At school Rowse set his sights on Oxford. In 1921 he was elected Douglas Jerrold scholar in English literature at Christ Church. There he changed to the honour school of modern history. He made friendships with Harold Acton and Lord David Cecil, wrote poetry, and became secretary of the university Labour Club. In 1925 he obtained the second best history first of the year; shortly afterwards he was elected to a prize fellowship at All Souls College. This period of his life was covered in A Cornishman at Oxford (1965).

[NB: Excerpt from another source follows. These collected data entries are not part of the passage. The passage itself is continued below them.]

Definition parse_circuit_state (values : list Z) : option CircuitState :=
  match values with
  | [v0; v1; v2; v3; v4; v5] =>
      Some (mkCircuitState v0 (Z.max v1 0) (Z.max v2 0) (Z.max v3 0) v4 (v5 =? 1))
  | _ => None
  end.

(** * The script *)

Section Script.
Variable a : CircuitArgs.

Definition has_owner (c : CircuitHash) : bool :=
  negb (String.eqb (c_owner c) "") && (a_now a <? c_own_until c).

Definition owns (c : CircuitHash) : bool :=
  String.eqb (c_owner c) (a_token a) && (a_now a <? c_own_until c).

Definition claim_owner (c : CircuitHash) : CircuitHash :=
  if has_owner c then c
  else mkCircuit (c_f c) (c_r c) (c_tot c) (c_fail c) (c_opened c) 0 (c_e c) 2 (a_token a)
         (Z.max (a_now a + a_cooldown a) (a_now a + 1)).

(** [opened = ..; clear_owner(); h = ..]. *)
Definition set_opened (opened h : Z) (c : CircuitHash) : CircuitHash :=
  mkCircuit (c_f c) (c_r c) (c_tot c) (c_fail c) opened (c_consec c) (c_e c) h "" 0.

Definition set_h (h : Z) (c : CircuitHash) : CircuitHash :=
  mkCircuit (c_f c) (c_r c) (c_tot c) (c_fail c) (c_opened c) (c_consec c) (c_e c) h
    (c_owner c) (c_own_until c).

Definition roll_epoch (c : CircuitHash) : CircuitHash :=
  if c_e c =? a_epoch a then c
  else mkCircuit 0 0 (c_tot c) (c_fail c) (c_opened c) (c_consec c) (a_epoch a) (c_h c)
         (c_owner c) (c_own_until c).

(** Whether a failure of a closed circuit opens it, on the updated counts. *)
Definition trips (c : CircuitHash) : bool :=
  if a_reason a =? 1 then true
  else if a_reason a =? 2 then (a_min_req a <=? c_tot c) && (50 * c_tot c <? c_fail c * 100)
  else (a_allowed a <=? c_f c) && (a_min_req a <=? c_r c + c_f c).

Definition count_failure (c : CircuitHash) : CircuitHash :=
  mkCircuit (c_f c + 1) (c_r c) (c_tot c + 1) (c_fail c + 1) (c_opened c) 0 (c_e c) (c_h c)
    (c_owner c) (c_own_until c).

Definition op_fail (c : CircuitHash) : CircuitHash :=
  let c := count_failure c in
  if a_now a <? c_opened c then set_h 4 c
  else if 0 <? c_opened c then set_opened (a_now a + a_cooldown a) 4 c
  else if trips c then set_opened (a_now a + a_cooldown a) 4 c
  else if (c_h c =? 1) || (c_h c =? 0) then set_h 2 c
  else c.

Definition count_success (c : CircuitHash) : CircuitHash :=
  mkCircuit (c_f c) (c_r c + 1) (c_tot c + 1) (c_fail c) (c_opened c)
    (if (c_opened c =? 0) || owns c then c_consec c + 1 else c_consec c)
    (c_e c) (c_h c) (c_owner c) (c_own_until c).

Definition op_ok (c : CircuitHash) : CircuitHash :=
  let c := count_success c in
  if a_now a <? c_opened c then set_h 4 c
  else if 0 <? c_opened c then
    if owns c then
      if a_success_th a <=? c_consec c then set_opened 0 1 c else claim_owner c
    else c
  else if (c_h c =? 2) && (a_success_th a <=? c_consec c) then set_h 1 c
  else c.

(** The tail of the script: status, ownership, save, expiry, reply. *)
Definition reply (c : CircuitHash) (status owned : Z) : list Z :=
  [status; c_opened c; c_f c; c_consec c; c_h c; owned].

Definition observe_tail (c : CircuitHash) : CircuitHash * list Z :=
  if a_now a <? c_opened c then (c, reply c 1 0)
  else if 0 <? c_opened c then
    let c := claim_owner c in
    (c, reply c 2 (if String.eqb (c_owner c) (a_token a) then 1 else 0))
  else (c, reply c 0 1).

Definition ttl (c : CircuitHash) : Z :=
  Z.max 600 (Z.max (c_opened c - a_now a + 1) (c_own_until c - a_now a + 1)).

Definition run_op (c : CircuitHash) : CircuitHash :=
  let c := roll_epoch c in
  if String.eqb (a_op a) "fail" then op_fail c
  else if String.eqb (a_op a) "ok" then op_ok c
  else c.

(** The stored hash afterwards, the reply, and the expiry set on the key. *)
Definition circuit_script (stored : option CircuitHash)
    : option CircuitHash * list Z * Z :=
  let '(c, values) := observe_tail (run_op (default CircuitHash_default stored)) in
  (if negb (String.eqb (a_op a) "observe") || (0 <? c_opened c) then Some c else stored,
   values, ttl c).
End Script.

(** The parsed reply of a call. *)
Definition circuit_reply (a : CircuitArgs) (stored : option CircuitHash)
    : option CircuitState := parse_circuit_state (snd (fst (circuit_script a stored))).

(** * Lemmas *)

Lemma roll_epoch_spec (a : CircuitArgs) (c : CircuitHash) :
  c_opened (roll_epoch a c) = c_opened c /\ c_owner (roll_epoch a c) = c_owner c /\
  c_own_until (roll_epoch a c) = c_own_until c /\ c_consec (roll_epoch a c) = c_consec c /\
  c_h (roll_epoch a c) = c_h c /\ c_tot (roll_epoch a c) = c_tot c /\
  c_fail (roll_epoch a c) = c_fail c.
Proof. unfold roll_epoch. by case_match. Qed.

(** While the circuit is open no operation moves the deadline or the owner. *)
Lemma run_op_open (a : CircuitArgs) (c : CircuitHash) :
  a_now a < c_opened c ->
  c_opened (run_op a c) = c_opened c /\ c_owner (run_op a c) = c_owner c /\
  c_own_until (run_op a c) = c_own_until c.
Proof.
  intros Hn. unfold run_op, op_fail, op_ok.
  destruct (roll_epoch_spec a c) as (Ho & Hw & Hu & _).
  assert (Hb : (a_now a <? c_opened (roll_epoch a c)) = true)
    by (rewrite Ho; by apply Z.ltb_lt).
  repeat case_match; simpl in *; try congruence; try done; by rewrite ?Ho in *.
Qed.

Lemma observe_tail_open (a : CircuitArgs) (c : CircuitHash) :
  a_now a < c_opened c -> observe_tail a c = (c, reply c 1 0).
Proof. intros Hn. unfold observe_tail. by rewrite (proj2 (Z.ltb_lt _ _) Hn). Qed.

(** ** Half-open ownership *)

(** The circuit is half-open at [now] and [t] owns the probe. *)
Definition probing (t : string) (now : Z) (c : CircuitHash) : Prop :=
  0 < c_opened c <= now /\ c_owner c = t /\ t <> ""%string /\ now < c_own_until c.

Lemma probing_has_owner (a : CircuitArgs) (t : string) (c : CircuitHash) :
  probing t (a_now a) c -> has_owner a c = true.
Proof.
  intros (_ & Ho & Ht & Hu). unfold has_owner.
  rewrite (proj2 (String.eqb_neq (c_owner c) "")) by congruence. by apply Z.ltb_lt.
Qed.

Lemma probing_other (a : CircuitArgs) (t : string) (c : CircuitHash) :
  probing t (a_now a) c -> a_token a <> t -> a_op a <> "fail"%string ->
  let c' := run_op a c in
  probing t (a_now a) c' /\ c_opened c' = c_opened c /\ c_own_until c' = c_own_until c /\
  c_consec c' = c_consec c.
Proof.
  intros Hp Ht Hop. destruct Hp as ([Hpos Hle] & Ho & Hne & Hu).
  destruct (roll_epoch_spec a c) as (Ho' & Hw & Hu' & Hc & _).
  assert (Howns : forall x, c_owner x = c_owner c -> owns a x = false).
  { intros x Hx. unfold owns. rewrite Hx, Ho.
    by rewrite (proj2 (String.eqb_neq t (a_token a))) by congruence. }
  assert (Hz : (c_opened c =? 0) = false) by (apply Z.eqb_neq; lia).
  assert (Hgt : (a_now a <? c_opened c) = false) by (apply Z.ltb_ge; lia).
  assert (Hp0 : (0 <? c_opened c) = true) by (apply Z.ltb_lt; lia).
  unfold run_op. rewrite (proj2 (String.eqb_neq _ _) Hop).
  remember (roll_epoch a c) as c0 eqn:E. clear E.
  destruct (String.eqb (a_op a) "ok").
  - unfold op_ok, count_success. simpl. rewrite Ho', Hz, Hgt, Hp0.
    rewrite !Howns by (simpl; congruence). simpl.
    unfold probing; simpl. rewrite ?Ho', ?Hw, ?Hu', ?Hc. by split_and!.
  - unfold probing; simpl. rewrite ?Ho', ?Hw, ?Hu', ?Hc. by split_and!.
Qed.

Lemma observe_tail_probing (a : CircuitArgs) (t : string) (c : CircuitHash) :
  probing t (a_now a) c ->
  observe_tail a c = (c, reply c 2 (if String.eqb t (a_token a) then 1 else 0)).
Proof.
  intros Hp. pose proof (probing_has_owner a t c Hp) as Hh.
  destruct Hp as ([Hpos Hle] & Ho & _). unfold observe_tail.
  rewrite (proj2 (Z.ltb_ge _ _)) by lia. rewrite (proj2 (Z.ltb_lt _ _)) by lia.
  unfold claim_owner. rewrite Hh. by rewrite Ho.
Qed.

(** Runs of the script, as Redis serialises the replicas' calls; the reply of
    each call is kept with the hash. *)
Fixpoint run_calls (calls : list CircuitArgs) (stored : option CircuitHash)
    : option CircuitHash * list (option CircuitState) :=
  match calls with
  | [] => (stored, [])
  | a :: calls =>
      let '(stored', values, _) := circuit_script a stored in
      let '(final, replies) := run_calls calls stored' in
      (final, parse_circuit_state values :: replies)
  end.

Lemma open_call (a : CircuitArgs) (c : CircuitHash) :
  a_now a < c_opened c ->
  exists c', fst (fst (circuit_script a (Some c))) = Some c' /\
    c_opened c' = c_opened c /\
    exists r, circuit_reply a (Some c) = Some r /\ blocks_selection r = true.
Proof.
  intros Hn. unfold circuit_reply, circuit_script. simpl.
  destruct (run_op_open a c Hn) as (Ho & _ & _).
  rewrite observe_tail_open by (rewrite Ho; done). simpl.
  case_match; eexists; (split; [reflexivity|]); (split; [done|]);
    eexists; (split; [reflexivity|]); done.
Qed.

Lemma probing_call (a : CircuitArgs) (t : string) (c : CircuitHash) :
  probing t (a_now a) c -> a_token a <> t -> a_op a <> "fail"%string ->
  exists c', fst (fst (circuit_script a (Some c))) = Some c' /\
    c_opened c' = c_opened c /\ c_owner c' = t /\ c_own_until c' = c_own_until c /\
    c_consec c' = c_consec c /\
    exists r, circuit_reply a (Some c) = Some r /\ blocks_selection r = true.
Proof.
  intros Hp Ht Hop. destruct (probing_other a t c Hp Ht Hop) as (Hp' & Ho & Hu & Hc).
  unfold circuit_reply, circuit_script. simpl.
  rewrite (observe_tail_probing a t) by done. simpl.
  assert (Hb : (0 <? c_opened (run_op a c)) = true).
  { apply Z.ltb_lt. destruct Hp' as ([? ?] & _). lia. }
  rewrite Hb, orb_true_r.
  eexists. split; [reflexivity|]. destruct Hp' as (_ & Hw & _).
  split_and!; try done. eexists. split; [reflexivity|].
  unfold blocks_selection. simpl.
  by rewrite (proj2 (String.eqb_neq t (a_token a))) by congruence.
Qed.

(** * Properties *)

(** An open circuit stays shut for its whole cooldown.  From a hash opened
    until [D], any sequence of calls with clocks before [D] - any replica, any
    operation, failures and successes included - keeps the deadline at exactly
    [D] (neither shortened nor extended) and every reply blocks selection. *)
Theorem open_window_blocks (c : CircuitHash) (D : Z) (calls : list CircuitArgs)
    (Hopen : c_opened c = D) (Hclock : Forall (fun a => a_now a < D) calls) :
  let '(final, replies) := run_calls calls (Some c) in
  (exists c', final = Some c' /\ c_opened c' = D) /\
  Forall (fun r => exists s, r = Some s /\ blocks_selection s = true) replies.
Proof.
  revert c Hopen. induction Hclock as [|a calls Ha _ IH]; intros c Hopen; simpl.
  - split; [by exists c|constructor].
  - destruct (open_call a c) as (c' & Hc' & Ho & r & Hr & Hb); [lia|].
    unfold circuit_reply in Hr. destruct (circuit_script a (Some c)) as [[st vs] t] eqn:E.
    simpl in Hc', Hr. subst st. specialize (IH c' ltac:(congruence)).
    destruct (run_calls calls (Some c')) as [final replies].
    destruct IH as [IHf IHr]. split; [done|]. constructor; [by exists r|done].
Qed.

Rowse's fellowship enabled him to travel, especially in Germany, and to take time before deciding on his career. In 1931 he published Politics and the Younger Generation. He was adopted as Labour candidate for Penryn and Falmouth and unsuccessfully contested the seat in 1931 and 1935. His political views changed in later years but some Marxist influence was always detectable in his writings, and he remained implacably hostile to the National Government. His friendship with the Rhodes scholar Adam von Trott, later executed for involvement in the 1944 officers' plot, gave him an insight into what he regarded as the Germanic mind, and he became a notable opponent of appeasement, clashing with senior fellows of All Souls, such as Sir John Simon, Lord Halifax, and Geoffrey Dawson, on this issue. Despite some factual errors his All Souls and Appeasement (1961) later provided a stimulating analysis of the social and psychological roots of appeasement. He resigned as parliamentary candidate for Penryn and Falmouth in 1943; a supporter of the Suez campaign, he left the Labour Party in 1956.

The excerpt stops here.